When America opts to be absent

“When America is absent, especially from unstable environments, there are consequences. Extremism takes root, our interests suffer and our security at home is threatened.”

Funny: Secretary of State Hillary Clinton offered those words in her Capitol Hill testimony last Friday to defend President Obama’s national-security stance — but they actually read more like an indictment.

America is certainly absent in Syria. In their joint “60 Minutes” interview Sunday, Obama and Clinton recited the numerous reasons why they’ve kept us out.

But that’s left the inept “international community” dealing with the Syrian war, even as Islamist extremists “take root” there and are now poised to seize President Bashar al-Assad’s most dangerous war toys, threatening America and our closest allies.

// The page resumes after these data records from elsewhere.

Definition decimal_value (s : string) : Z := decimal_value_from 0 s.

(** The text of a row with the two fields [path] and [classId]. *)
Definition row_text (r : string * string) : string :=
  fst r ++ String tab (snd r).

(** The class id of a row, as the number its text denotes. *)
Definition row_classId (r : string * string) : N := Z.to_N (decimal_value (snd r)).

(** A file made of the given lines, each ended by a newline. *)
Fixpoint manifest_text (lines : list string) : string :=
  match lines with
  | [] => ""
  | l :: ls => l ++ String newline (manifest_text ls)
  end.

(** A well-formed row for a label dimension: a path without tab or
    newline, and a class id that is a base-10 non-negative integer (within
    the range of [int]) strictly less than the label dimension. *)
Definition well_formed_row (labelDimension : N) (r : string * string) : bool :=
  absent tab (fst r) && absent newline (fst r)
  && decimal (snd r)
  && (decimal_value (snd r) <=? Std.INT_MAX)%Z
  && (row_classId r <? labelDimension).

(** The number of tab-delimited fields of a line. *)
Fixpoint field_count (line : string) : nat :=
  match line with
  | EmptyString => 1
  | String a s' => if Ascii.eqb a tab then S (field_count s') else field_count s'
  end.

(** What the loop body makes of a line, when it accepts it: the path and
    the class id it stores. *)
Definition parse_row (line : string) : option (string * N) :=
  match read_columns line with
  | Some (imgPath, clsId) =>
      match Std.stoi clsId with
      | Ok n => Some (imgPath, Std.size_t_of_int n)
      | Err _ => None
      end
  | None => None
  end.

(** A line without newline that the loop body reads without error. *)
Definition accepted_line (ndebug : bool) (labelDimension : N) (line : string) : bool :=
  absent newline line &&
  match parse_row line with
  | Some (_, c) => ndebug || (c <? labelDimension)
  | None => false
  end.

(** The descriptions appended for a run of accepted lines that starts at
    line number [cline]; [samples] and [valid] are the [numberOfSamples]
    and [isValid] of the loop variable. *)
Fixpoint descriptions_of (samples : N) (valid : bool) (cline : N)
    (lines : list string) : list ImageSequenceDescription :=
  match lines with
  | [] => []
  | l :: ls =>
      match parse_row l with
      | Some (p, c) =>
          {| id := cline;
             numberOfSamples := samples;
             chunkId := cline;
             isValid := valid;
             path := p;
             classId := c |} :: descriptions_of samples valid (cline + 1) ls
      | None => []
      end
  end.

(** A stream just opened on the text [s]. *)
Definition fresh (s : string) : Std.istream :=
  {| Std.buf := s; Std.eofbit := false; Std.failbit := false |}.

(** *** Configurations and states *)

(** The two label element types the constructor has a generator for. *)
Definition supported_label_type (e : ElementType) : bool :=
  match e with
  | et_float | et_double => true
  | et_atom => false
  end.

(** The format strings of the three calls of [RuntimeError]. *)
Definition could_not_open : string := "Could not open %s for reading.".
Definition invalid_map_file : string :=
  "Invalid map file format, must contain 2 tab-delimited columns: %s, line: %d.".
Definition unsupported_label_type : string := "Unsupported label element type %ull.".

(** The label dimension of a deserializer: the height of its label layout. *)
Definition labelDimension_of {cv : OpenCV} (this : ImageDataDeserializer) : N :=
  GetHeight (m_labelSampleLayout this).

(** The invariant of the data model: the timeline points to the
    descriptions in order, every class id is below the label dimension,
    and the label buffer has the label dimension. *)
Definition well_formed {cv : OpenCV} (this : ImageDataDeserializer) : Prop :=
  m_sequences this = seq 0 (List.length (m_imageSequences this))
  /\ Forall (fun s => classId s < labelDimension_of this) (m_imageSequences this)
  /\ dimension (m_labelGenerator this) = labelDimension_of this.

(** The state [CreateSequenceDescriptions] leaves when it has appended
    the descriptions [added]. *)
Definition with_descriptions {cv : OpenCV} (this : ImageDataDeserializer)
    (added : list ImageSequenceDescription) : ImageDataDeserializer :=
  set_sequences
    (set_imageSequences this (m_imageSequences this ++ added))
    (m_sequences this
     ++ seq 0 (List.length (m_imageSequences this ++ added))).

(** The members other than [m_imageSequences] are the same in both
    states. *)
Definition same_but_descriptions {cv : OpenCV}
    (this this' : ImageDataDeserializer) : Prop :=
  m_sequences this' = m_sequences this
  /\ m_labelGenerator this' = m_labelGenerator this
  /\ m_currentImages this' = m_currentImages this
  /\ m_labelSampleLayout this' = m_labelSampleLayout this
  /\ m_featureElementType this' = m_featureElementType this.

(** *** Payloads *)

Section Payloads.
Context {cv : OpenCV}.

(** The matrix [GetSequencesById] keeps for a description: the decoded
    file, converted when its type is not the one of the feature stream. *)
Definition decoded_image (featureElementType : ElementType)
    (imageSequence : ImageSequenceDescription) : Mat :=
  let cvImage := imread (path imageSequence) in
  let dataType :=
    if ElementType_eqb featureElementType et_float then CV_32F else CV_64F in
  if negb (Z.eqb (type cvImage) (CV_MAKETYPE dataType (channels cvImage)))
  then convertTo cvImage dataType
  else cvImage.

(** The feature payload of a description. *)
Definition image_sequence (featureElementType : ElementType)
    (imageSequence : ImageSequenceDescription) : Sequence :=
  let cvImage := decoded_image featureElementType imageSequence in
  {| data := image_data_ptr (ptr cvImage);
     layout := ImageLayoutWHC (Std.size_t_of_int (cols cvImage))
                              (Std.size_t_of_int (rows cvImage))
                              (Std.size_t_of_int (channels cvImage));
     Sequence_numberOfSamples := numberOfSamples imageSequence |}.

(** The label payload of a description: it points to the buffer of the
    generator. *)
Definition label_sequence (labelSampleLayout : ImageLayout)
    (imageSequence : ImageSequenceDescription) : Sequence :=
  {| data := label_data_ptr;
     layout := labelSampleLayout;
     Sequence_numberOfSamples := numberOfSamples imageSequence |}.

(** The pair returned for a description. *)
Definition sequence_pair (this : ImageDataDeserializer)
    (imageSequence : ImageSequenceDescription) : list Sequence :=
  [ image_sequence (m_featureElementType this) imageSequence;
    label_sequence (m_labelSampleLayout this) imageSequence ].

(** The images of the requested ids decode to continuous matrices; this
    matters only where the assertion on it is compiled in. *)
Definition decodable (ndebug : bool) (this : ImageDataDeserializer)
    (ids : list N) : Prop :=
  ndebug = false ->
  forall i imageSequence,
    In i ids ->
    nth_error (m_imageSequences this) (N.to_nat i) = Some imageSequence ->
    isContinuous (imread (path imageSequence)) = true.

(** The part of a state that [GetSequencesById] leaves alone. *)
Definition same_catalog (this this' : ImageDataDeserializer) : Prop :=
  m_imageSequences this' = m_imageSequences this
  /\ m_sequences this' = m_sequences this
  /\ m_labelSampleLayout this' = m_labelSampleLayout this
  /\ m_featureElementType this' = m_featureElementType this.
End Payloads.

(** Two generators of the same representation and dimension. *)
Definition same_shape (g g' : LabelGenerator) : Prop :=
  match g, g' with
  | gen_float a, gen_float b
  | gen_double a, gen_double b =>
      List.length (m_labelData a) = List.length (m_labelData b)
  | _, _ => False
  end.

(** A computation that returned, or stopped at a failed assertion. *)
Definition returns_or_asserts {A} (r : result A) : Prop :=
  match r with
  | Ok _ => True
  | Err e => e = assertion_failure
  end.

(** The OpenCV type of the images of a feature stream: [CV_32F] for
    [et_float], [CV_64F] for every other element type, with the channels
    of the image. *)
Definition feature_type {cv : OpenCV} (featureElementType : ElementType)
    (m : Mat) : Z :=
  CV_MAKETYPE
    (if ElementType_eqb featureElementType et_float then CV_32F else CV_64F)
    (channels m).

(** What OpenCV documents of [convertTo] to a floating-point depth: the
    result has that depth and the channels of the source. *)
Definition convertTo_to_depth {cv : OpenCV} : Prop :=
  forall m depth,
    depth = CV_32F \/ depth = CV_64F ->
    type (convertTo m depth) = CV_MAKETYPE depth (channels m)
    /\ channels (convertTo m depth) = channels m.

(** Text that [std::stoi] does not read as a number: it starts with a
    character that is neither a digit, nor a sign, nor white space. *)
Definition not_a_number (c : string) : bool :=
  match c with
  | EmptyString => false
  | String a _ =>
      negb (Std.isdigit a) && negb (Std.isspace a)
      && negb (Ascii.eqb a "-") && negb (Ascii.eqb a "+")
  end.

(** Text that may follow the digits of the class id on a line: nothing, or
    anything without newline that does not start with a digit. *)
Definition ignored_tail (tail : string) : bool :=
  absent newline tail
  && match tail with
     | EmptyString => true
     | String a _ => negb (Std.isdigit a)
     end.

(** The text of a row followed by a tail. *)
Definition tailed_row_text (r : (string * string) * string) : string :=
  row_text (fst r) ++ snd r.

(** The description the loop stores for line [cline] with the given path
    and class id. *)
Definition description_of_row (cline : N) (p : string) (c : N)
  : ImageSequenceDescription :=
  {| id := cline; numberOfSamples := 1; chunkId := cline; isValid := true;
     path := p; classId := c |}.

(** *** The scenario of two rows *)

Module Scenario.
Import ToyCV.

Definition map_file : string :=
  manifest_text [row_text ("img0.png", "0"); row_text ("img1.png", "2")].

Definition fs (p : string) : option string :=
  if String.eqb p "map.txt" then Some map_file else None.

(** Two streams: the features first, then a label stream of dimension 3. *)
Definition config (labelType : ElementType) : ImageConfigHelper :=
  {| GetInputs_of_config :=
       [ {| elementType := et_float; sampleLayout := ImageLayoutWHC 2 2 3 |};
         {| elementType := labelType; sampleLayout := ImageLayoutWHC 1 3 1 |} ];
     GetLabelInputIndex := 1;
     GetFeatureInputIndex := 0;
     GetMapPath := "map.txt" |}.

(** A file system with one map file of the given lines. *)
Definition fs_of (lines : list string) (p : string) : option string :=
  if String.eqb p "map.txt" then Some (manifest_text lines) else None.

(** The state in which the constructor calls
    [CreateSequenceDescriptions], for a float label stream. *)
Definition initial : ImageDataDeserializer :=
  {| m_imageSequences := [];
     m_sequences := [];
     m_labelGenerator := gen_float (new_TypedLabelGenerator 3);
     m_currentImages := [];
     m_labelSampleLayout := ImageLayoutWHC 1 3 1;
     m_featureElementType := et_float |}.

(** A line of three fields. *)
Definition three_fields : string :=
  "img0.png" ++ String tab ("1" ++ String tab "extra").

Definition zero : float := of_int 0%Z.
Definition one : float := of_int 1%Z.
(** * MDACE: span cleanup, tokenizer and error-rate engine

    A shallow embedding of [mdace/cleanup.py], [mdace/text.py] and
    [mdace/metrics.py].

    Conventions of the embedding:
    - a Python [int] is a [Z];
    - a Python [str] is a [string].  What depends on Python's Unicode
      tables ([\w], [str.lower], [str.isdigit], [str.strip], [int]) is
      embedded as these tables are on the code points U+0000..U+007F, and
      the statements about the tokenizer assume text for which
      [str.isascii()] holds: the embedding says nothing about other text,
      where these tables decide (a superscript two is a digit for
      [str.isdigit] and none for [int], which raises on it);
    - a Python [float] is a binary64 number, a [float] of the kernel;
    - an [Optional[T]] is an [option T];
    - a call that may raise returns an [option]: [None] stands for the raised
      exception, which no function of these modules catches. *)

From Stdlib Require Import ZArith String Ascii List Sorted Permutation Lia.
From stdpp Require Import base decidable option list countable strings gmap.

Local Open Scope Z_scope.

(** ** Python strings *)

Module Py.

Definition len (s : string) : Z := Z.of_nat (String.length s).

(** [s[i]]: a negative index counts from the end, and an index out of range
    raises [IndexError]. *)
Definition getitem (s : string) (i : Z) : option ascii :=
  if bool_decide (0 ≤ i) then String.get (Z.to_nat i) s
  else if bool_decide (0 ≤ i + len s) then String.get (Z.to_nat (i + len s)) s
  else None.

(** How a slice bound is clamped to [0 .. n]. *)
Definition slice_bound (n i : Z) : Z :=
  if bool_decide (i < 0) then Z.max (i + n) 0 else Z.min i n.

(** [s[a:b]]: never raises. *)
Definition slice (s : string) (a b : Z) : string :=
  let lo := slice_bound (len s) a in
  let hi := slice_bound (len s) b in
  substring (Z.to_nat lo) (Z.to_nat (hi - lo)) s.

(** Truth value of an [Optional[str]]: [None] and the empty string are
    false. *)
Definition truthy (o : option string) : bool :=
  match o with
  | Some s => negb (String.eqb s "")
  | None => false
  end.

(** [c in chars] for a set of characters. *)
Definition mem (c : ascii) (chars : list ascii) : bool :=
  bool_decide (c ∈ chars).

Definition chars (s : string) : list ascii := list_ascii_of_string s.

Definition quote : ascii := ascii_of_nat 34.
Definition tab : ascii := ascii_of_nat 9.
Definition newline : ascii := ascii_of_nat 10.
Definition vtab : ascii := ascii_of_nat 11.
Definition formfeed : ascii := ascii_of_nat 12.
Definition cr : ascii := ascii_of_nat 13.
Definition space : ascii := ascii_of_nat 32.

(** [string.punctuation] *)
Definition punctuation : list ascii :=
  chars "!" ++ [quote] ++ chars "#$%&'()*+,-./:;<=>?@[\]^_`{|}~".

(** [string.whitespace] *)
Definition whitespace : list ascii :=
  [space; tab; newline; cr; vtab; formfeed].

(** [note.text] is an [Optional[str]]: subscripting [None] raises
    [TypeError]. *)
Definition text_getitem (text : option string) (i : Z) : option ascii :=
  s ← text; getitem s i.

Definition text_slice (text : option string) (a b : Z) : option string :=
  (λ s, slice s a b) <$> text.

End Py.

(** ** Data model *)

(** Modelled from the spec: [mdace/data.py] is not among the sources.  The
    records below follow section 3 of the specification and the way
    [cleanup.py], [text.py] and [metrics.py] use them: a [Span] is built from
    [begin], [end] and [covered_text], an [Annotation] carries a [span] and a
    [billing_code], a [Note] a [note_id], a [text] and [annotations], and
    iterating over an [Admission] yields its (note, annotation) pairs. *)

Record Span := mkSpan {
  begin : Z;
  end_ : Z;
  covered_text : option string
}.

Record BillingCode := mkBillingCode {
  code : string;
  code_system : string
}.

Record Annotation := mkAnnotation {
  span : Span;
  billing_code : BillingCode;
  annotator : string
}.

Record Note := mkNote {
  note_id : Z;
  category : string;
  text : option string;
  annotations : list Annotation
}.

Record Admission := mkAdmission {
  hadm_id : Z;
  notes : list Note
}.

(** Modelled from the spec: [Span.__len__], "Length is [end - begin]".
    Python's [len] raises [ValueError] on a negative result. *)
Definition Span_len (s : Span) : option Z :=
  if bool_decide (0 ≤ end_ s - begin s) then Some (end_ s - begin s) else None.

(** Modelled from the spec: [Admission.__iter__], used by [metrics.py] as
    [for note, annotation in admission]. *)
Definition Admission_iter (adm : Admission) : list (Note * Annotation) :=
  n ← notes adm; (λ a, (n, a)) <$> annotations n.

(** [dataclasses.replace(annotation, span=s)] and friends. *)
Definition replace_span (a : Annotation) (s : Span) : Annotation :=
  mkAnnotation s (billing_code a) (annotator a).

Definition replace_annotations (n : Note) (annos : list Annotation) : Note :=
  mkNote (note_id n) (category n) (text n) annos.

Definition replace_notes (adm : Admission) (ns : list Note) : Admission :=
  mkAdmission (hadm_id adm) ns.

(** Dataclass equality is structural, hence decidable. *)
#[global] Instance Span_eq_dec : EqDecision Span.
Proof. solve_decision. Defined.
#[global] Instance BillingCode_eq_dec : EqDecision BillingCode.
Proof. solve_decision. Defined.
#[global] Instance Annotation_eq_dec : EqDecision Annotation.
Proof. solve_decision. Defined.
#[global] Instance Note_eq_dec : EqDecision Note.
Proof. solve_decision. Defined.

Washington also watches helplessly from the sidelines as the most populous Arab country slides. With at least 30 dead in clashes between police and anti-government protesters over the weekend, Egypt’s Islamist president, Mohammed Morsi, declared a state of emergency yesterday.

Any remaining hope that the Arab Spring will beget a benevolent Muslim-tinted democracy in Egypt — or elsewhere, for that matter — is dead for the foreseeable future.

Then there’s North Africa, where France battles heroically to chase Islamists away from northern Mali. State Department legal eagles insist that, because France’s partner in that war, the Malian government, seized power in a coup (conducted by US-trained generals), our support must be limited. So we’re mostly denying Paris’s requests for refueling and troop-carrying planes and other US assets.

Oh, no, we’re not completely absent: America is now reportedly planning to establish a drone base in Mali’s neighbor, Niger — introducing Obama’s most effective anti-terror tool to the theater.

But a war of drones is conducted by remote control: The “absent” superpower relies heavily on flying robots, and on locals to carry the brunt on the ground.

Relying on others has real drawbacks.

When members of an al Qaeda offshoot took hostages at a major Algerian gas plant on Jan. 16, the Algiers government conducted a bloody raid on the facility — leaving 37 foreign workers dead, including three Americans.

There were benefits: The crisis ended quickly, and any complaints about disregard for human life must be directed to Algeria, not to the West.

And after all, we’ve trusted Algeria for decades to take care of terror threats in that neighborhood.

It made sense: Decades before the Arab Spring, in 1991, Algeria experimented with a free election. But when Islamists won hands down, the army seized power. A long, vicious civil war between the secular rulers and the Islamist rebels followed.

Western intelligence agencies then assumed that Algeria’s rulers could be relied on to effectively conduct a vicious war against their mortal enemies — Islamist terrorists, who happened to be our enemies, too.

In reality, as European diplomats tell me, when the civil war winded down Algerian intelligence officers tacitly made deals with the Islamists, allowing them to operate freely — as long as they did so out of country.

That’s how al Qaeda in the Islamic Maghreb became a formidable regional force but, until now, was absent from Algeria, its birthplace. Algerian intelligence even helped to establish small Islamist fighting groups (Ansar Dine, for example) in neighboring Mali.

Last week, the Daily Beast’s Eli Lake reported on evidence that Algerian intelligence actually trained Mokhtar Belmokhtar, an infamous leader of an AQIM offshoot.

Well, that backfired: He was the brains behind the raid on the gas field, endangering Algeria’s entire energy sector — its only source of hard currency.

Elements in our “ally” Pakistan’s intelligence agencies cut similar hazardous deals with Islamists in South Asia, at bloody cost to India and Afghanistan. Our “pals” in Yemen did much the same in the Arabian peninsula.

Farm out the War on Terror to countries where pro-terror Islamists have deep roots, and you’ll get burned.

This doesn’t mean America has to send in armies and nation-build, as we’ve tried in Afghanistan and Iraq. There’s a middle ground between that and being absent.

But too often, we’re too close to being absent — unable, as in the case of Benghazi, to save our own people when the terrorists come calling.

So what was Clinton’s thinking with her “when America is absent” defense of the policies she’s been implementing for four years? Perhaps it was a tacit warning that America’s absence will only intensify in the next four years.